«Dov’è Dio?» si chiedeva un uomo, sfilando davanti al corpo di un bambino agonizzante, impiccato nel campo di concentramento di Buna, con la lingua ancora rossa e gli occhi non ancora spenti. «Dov’è?» – rispose Elie Wiesel, l’autore del libro “La notte”. «Eccolo lì, Dio: appeso a quella forca…».
Nella Via Crucis dei giovani, organizzata dalla Diocesi di Padova, il Vescovo Claudio Cipolla ha ricordato come Gesù sia sempre presente lì dove si soffre, a fianco dell’uomo che porta la sua croce quotidiana. A fianco di quel bambino impiccato. “Verbum caro factum est et habitavit in nobis” (Vangelo di Giovanni): nella casa di Nazareth a Loreto, dove l’Angelo annunciò alla Vergine Maria la sua maternità, è scolpita questa frase, che dà il senso e il momento dell’Incarnazione. Dio è sceso sulla terra attraverso una donna per farsi uomo e salendo sulla sua croce, ha salvato l’umanità: come? Assumendo su di sé tutti i peccati umani? Perdonando i suoi carnefici? Soffrendo nella carne come tutti gli uomini? Credo che la risposta l’abbia data Wiesel, in quella frase del libro “Dio è lì, appeso a quella forca”: ad intendere che Dio nulla può fare per salvare l’uomo, ch
e è libero. Se Dio salvasse l’uomo dalla sofferenza e dal male, si comporterebbe come un padrone che fa quello che vuole con il suo servo. Invece, anche se è difficile da accettare, l’uomo è libero. Le azioni umane dipendono dall’uomo stesso. Ma Dio c’è. Bisogna saperlo vedere! E sentire!
Davanti ai crimini feroci che vengono perpetrati contro il popolo ucraino, non si può restare impassibili, non farsi domande.
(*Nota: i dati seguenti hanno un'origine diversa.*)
(** * trendvisdata: a shallow embedding of [trend.py]

    The development follows [src/trendvisdata/trend.py]: the orchestration
    class [TrendStrength] (parameter construction, source dispatch,
    [trend_calc]) and the returns pipeline [ReturnsHistory] ([get_tickers],
    [get_history], [get_returns]).

    Python values are modelled as the code uses them: dictionaries keyed by
    strings as [gmap string _], lists as [list], integers as [Z], exceptions
    as an explicit [result] type.  The collaborators that live outside the
    file (the Norgate client, pandas' date offsets, floating point
    arithmetic, the [Fields] indicator engine) are interfaces. *)

From Stdlib Require Import ZArith QArith Lia.
From stdpp Require Import gmap strings list fin_maps.

Local Open Scope Z_scope.
#[local] Set Warnings "-clear-no-such-hyp".

(** ** Exceptions *)

(** The exceptions the modelled code can raise.  [OtherError] stands for
    whatever an external collaborator raises ([TypeError], pandas'
    [OutOfBoundsDatetime], ...). *)
Inductive exn : Type :=
  | IndexError
  | KeyError
  | UnboundLocalError
  | OtherError.

Inductive result (A : Type) : Type :=
  | Ok (a : A)
  | Raise (e : exn).
Arguments Ok {A} a.
Arguments Raise {A} e.

#[global] Instance exn_eq_dec : EqDecision exn.
Proof. solve_decision. Defined.

#[global] Instance result_ret : MRet result := λ A a, Ok a.
#[global] Instance result_bind : MBind result := λ A B f r,
  match r with
  | Ok a => f a
  | Raise e => Raise e
  end.
#[global] Instance result_fmap : FMap result := λ A B f r,
  match r with
  | Ok a => Ok (f a)
  | Raise e => Raise e
  end.

(** [d[k]] on a dictionary: [KeyError] when the key is missing. *)
Definition getitem `{Lookup K V M} (m : M) (k : K) : result V :=
  match m !! k with
  | Some v => Ok v
  | None => Raise KeyError
  end.

(** [l[i]] on a Python sequence of length [n]: positions [0 .. n-1] count
    from the front, [-n .. -1] from the back, anything else raises
    [IndexError]. *)
Definition py_index {A} (l : list A) (i : Z) : result A :=
  let n := Z.of_nat (length l) in
  if bool_decide (0 ≤ i < n) then
    match l !! Z.to_nat i with Some a => Ok a | None => Raise IndexError end
  else if bool_decide (- n ≤ i < 0) then
    match l !! Z.to_nat (n + i) with Some a => Ok a | None => Raise IndexError end
  else Raise IndexError.

(** [s[-n:]] on a string: the last [n] characters, the whole string when it
    is shorter. *)
Definition py_suffix (n : nat) (s : string) : string :=
  String.substring (String.length s - n) n s.

(** A loop [for x in xs: body] over a fallible body: the first exception
    ends the loop. *)
Definition for_each {S X} (body : X → S → result S) (xs : list X) (s : S) : result S :=
  foldl (λ acc x, acc ≫= body x) (Ok s) xs.

(** ** Statements

    A statement works on a state [S], the objects it can reach: it returns
    a value or raises, and leaves the state as it changed it up to that
    point. *)
Definition Stateful (S A : Type) : Type := S → result A * S.

#[global] Instance stateful_ret {S} : MRet (Stateful S) := λ A a s, (Ok a, s).
#[global] Instance stateful_bind {S} : MBind (Stateful S) := λ A B f m s,
  match m s with
  | (Ok a, s') => f a s'
  | (Raise e, s') => (Raise e, s')
  end.

(** An expression that touches no object. *)
Definition lift {S A} (r : result A) : Stateful S A := λ s, (r, s).

(** Reading an object. *)
Definition read {S A} (proj : S → A) : Stateful S A := λ s, (Ok (proj s), s).

(** [try: body except: handler] with a bare [except]. *)
Definition try_except {S A} (body handler : Stateful S A) : Stateful S A := λ s,
  match body s with
  | (Ok a, s') => (Ok a, s')
  | (Raise _, s') => handler s'
  end.

(** [for x in xs: body] *)
Fixpoint for_in {S X} (xs : list X) (body : X → Stateful S unit) : Stateful S unit :=
  match xs with
  | [] => mret tt
  | x :: xs' => body x ;; for_in xs' body
  end.

(** ** Python dictionaries that are iterated

    A [dict] whose iteration order is observed is an association list with
    unique keys: [d[k] = v] replaces the binding in place when [k] is
    present and appends it otherwise. *)

Definition PyDict (K V : Type) : Type := list (K * V).

Fixpoint dict_get {K V} `{EqDecision K} (k : K) (d : PyDict K V) : option V :=
  match d with
  | [] => None
  | (k', v) :: d' => if decide (k = k') then Some v else dict_get k d'
  end.

Fixpoint dict_set {K V} `{EqDecision K} (k : K) (v : V) (d : PyDict K V) : PyDict K V :=
  match d with
  | [] => [(k, v)]
  | (k', v') :: d' =>
      if decide (k = k') then (k, v) :: d' else (k', v') :: dict_set k v d'
  end.

(** ** Floating point numbers and dates *)

(** The arithmetic of numpy's [float64] scalars.  The operations are total:
    a division by zero gives [inf] or [nan], it does not raise. *)
Class Float (num : Type) := {
  fsub : num → num → num;
  fdiv : num → num → num;
  fmul : num → num → num;
  hundred : num;
  nan : num;
  isna : num → bool;
}.

(** pandas' [Timestamp + DateOffset(weeks=n)] and [DateOffset(months=n)].
    The additions may raise (an index that does not hold timestamps, a date
    out of bounds). *)
Class Calendar (date : Type) := {
  date_eq_dec :: EqDecision date;
  offset_weeks : date → Z → result date;
  offset_months : date → Z → result date;
}.

(** ** Data frames *)

(** A price table as [get_returns] reads it: the row labels and, per
    column, its label and its values by row position. *)
Record DataFrame (date num : Type) : Type := {
  index : list date;
  columns : list (string * list num);
}.
Arguments index {date num} _.
Arguments columns {date num} _.

(** [history.columns] *)
Definition column_labels {date num} (history : DataFrame date num) : list string :=
  (columns history).*1.

(** [history[column]] *)
Definition get_column {date num} (history : DataFrame date num) (column : string)
  : result (list num) :=
  match dict_get column (columns history) with
  | Some s => Ok s
  | None => Raise KeyError
  end.

(** The position of the first row labelled [d]. *)
Fixpoint position {date} `{EqDecision date} (d : date) (idx : list date) : option nat :=
  match idx with
  | [] => None
  | d' :: idx' => if decide (d = d') then Some O else S <$> position d idx'
  end.

(** [history.loc[d, column]]: [KeyError] when the row label or the column
    label is missing. *)
Definition loc {date num} `{EqDecision date}
    (history : DataFrame date num) (d : date) (column : string) : result num :=
  match position d (index history) with
  | None => Raise KeyError
  | Some i =>
      s ← get_column history column;
      match s !! i with Some v => Ok v | None => Raise KeyError end
  end.

(** The table [returns_df] is only ever addressed by labels: its row and
    column labels in order, and the cells that have been assigned (the
    others hold [nan]). *)
Record Table (num : Type) : Type := {
  t_index : list string;
  t_columns : list string;
  t_cells : gmap (string * string) num;
}.
Arguments t_index {num} _.
Arguments t_columns {num} _.
Arguments t_cells {num} _.

(** [pd.DataFrame()] followed by [returns_df.index = labels] *)
Definition empty_table {num} (labels : list string) : Table num :=
  {| t_index := labels; t_columns := []; t_cells := ∅ |}.

(** [df.loc[r, c] = v]: a label that does not exist yet is appended to its
    axis. *)
Definition set_loc {num} (r c : string) (v : num) (df : Table num) : Table num :=
  {| t_index := if decide (r ∈ t_index df) then t_index df else t_index df ++ [r];
     t_columns := if decide (c ∈ t_columns df) then t_columns df else t_columns df ++ [c];
     t_cells := <[(r, c) := v]> (t_cells df) |}.

Definition cell {num} `{!Float num} (df : Table num) (r c : string) : num :=
  default nan (t_cells df !! (r, c)).

(** [df.T.to_dict(orient='list')]: per row label, the values of the row in
    column order. *)
Definition to_dict_T {num} `{!Float num} (df : Table num) : PyDict string (list num) :=
  foldl (λ d r, dict_set r ((λ c, cell df r c) <$> t_columns df) d) [] (t_index df).

(** ** Tenor mappings and the result of [get_returns] *)

(** [tenor_mappings]: the dictionary with the entries ['days'], ['weeks'],
    ['months'] and ['labels']. *)
Record TenorMappings : Type := {
  days : list Z;
  weeks : PyDict Z Z;
  months : PyDict Z Z;
  labels : gmap Z string;
}.

(** A value of an [asset_dict]: the instrument name or a return. *)
Inductive field (num : Type) : Type :=
  | FName (name : string)
  | FValue (v : num).
Arguments FName {num} name.
Arguments FValue {num} v.

Record ReturnsDict (num : Type) : Type := {
  rd_data : list (PyDict string (field num));
  rd_labels : list string;
}.
Arguments rd_data {num} _.
Arguments rd_labels {num} _.


(** ** The Norgate client and pandas *)

(** [norgatedata] is an external package; the calls the file makes on its
    databases. *)
Class Norgate := {
  databases : list string;
  database_symbols : string → list string;
  security_name : string → string;
}.

(** A column taken out of a frame: [data['Close']]. *)
Record Series (date num : Type) : Type := {
  s_index : list date;
  s_values : list num;
}.
Arguments s_index {date num} _.
Arguments s_values {date num} _.

(** [norgatedata.price_timeseries(ticker, start_date, end_date,
    format='pandas-dataframe')] *)
Class NorgatePrices (date num : Type) := {
  price_timeseries : string → string → string → DataFrame date num;
}.

(** How pandas puts a column next to the others.  The alignment of two
    indexes (their union, its order, the [nan] it fills in) is pandas'
    business; the frames it produces are taken as they come. *)
Class Pandas (date num : Type) := {
  (** [history[name] = series] on a frame without rows *)
  set_column : DataFrame date num → string → Series date num → DataFrame date num;
  (** [pd.concat((history, series), axis=1)] with [series] named [name] *)
  concat_columns : DataFrame date num → string → Series date num → DataFrame date num;
}.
Papa Francesco, denunciando la guerra e tutto il male che l’uomo fa contro i suoi simili, ha deciso di far portare la croce, nella Via Crucis pasquale, a due donne, una ucraina e una russa. Che segno dirompente, che denuncia pacifica, che sfregio al perbenismo! Ma molti cuori resteranno chiusi, critici, ostili.
Guardare alla bellezza come cura, come lenimento dal dolore: è possibile, quando le ferite sanguinano di meno, quando il cuore batte più quieto, quando la testa non martella incessante. Il male sconvolge il mondo, in tante forme: esiste una “cattiveria innata”, un’attitudine a fare del male? “Homo homini lupus” scriveva Plauto.
Dopo secoli, si continua. Perché la guerra? Per difendersi o per conquistare altre terre? Albert Einstein diceva che la guerra non è mai un mezzo valido per sanare i conflitti umani; non è mai giustificabile. L’Italia ripudia la guerra perché non è la giusta soluzione. La guerra è un’infamia, oggi più che mai. L’Occidente guarda sbigottito quello che sta succedendo e risponde con una generosità che non ha più limiti. L’Europa si è messa a disposizione della popolazione ucraina e l’Italia apre le sue braccia alla gente che scappa. Lo fa anche con tante iniziative culturali: eccone una, per esempio. L’azienda italiana Skylab Studios “salva” il patrimonio artistico dei musei ucraini, allestendo uno spazio virtuale che custodisce ed espone alcune delle opere più preziose del National Museum Ukraine of Kiev, del Museum Western and Oriental Art di Odessa, del National Gallery of Art in Lviv e della M. Korshitsky Lviv Art Gallery. Il visitatore può così facilmente ammirarne i capolavori, ora custoditi in segreti caveau e vivere un’esperienza emozionante: collegandosi al sito, è possibile, gratuitamente, entrare nel museo virtuale che espone alle “pareti” i quadri principali dei vari musei ucraini e avvicinarsi, attraverso l’arte e la bellezza, al popolo ucraino, condividendo le sue opere d’arte. In una parte della sala, sono inserite fotografie e un video che mostra in diretta la realtà che si vive in Ucraina. Drammatica. Il pubblico lo farà seduto sul divano? Sì ma sarà lì, dove si soffre. Come Dio, appeso alla croce di un bambino. Vicino a lui.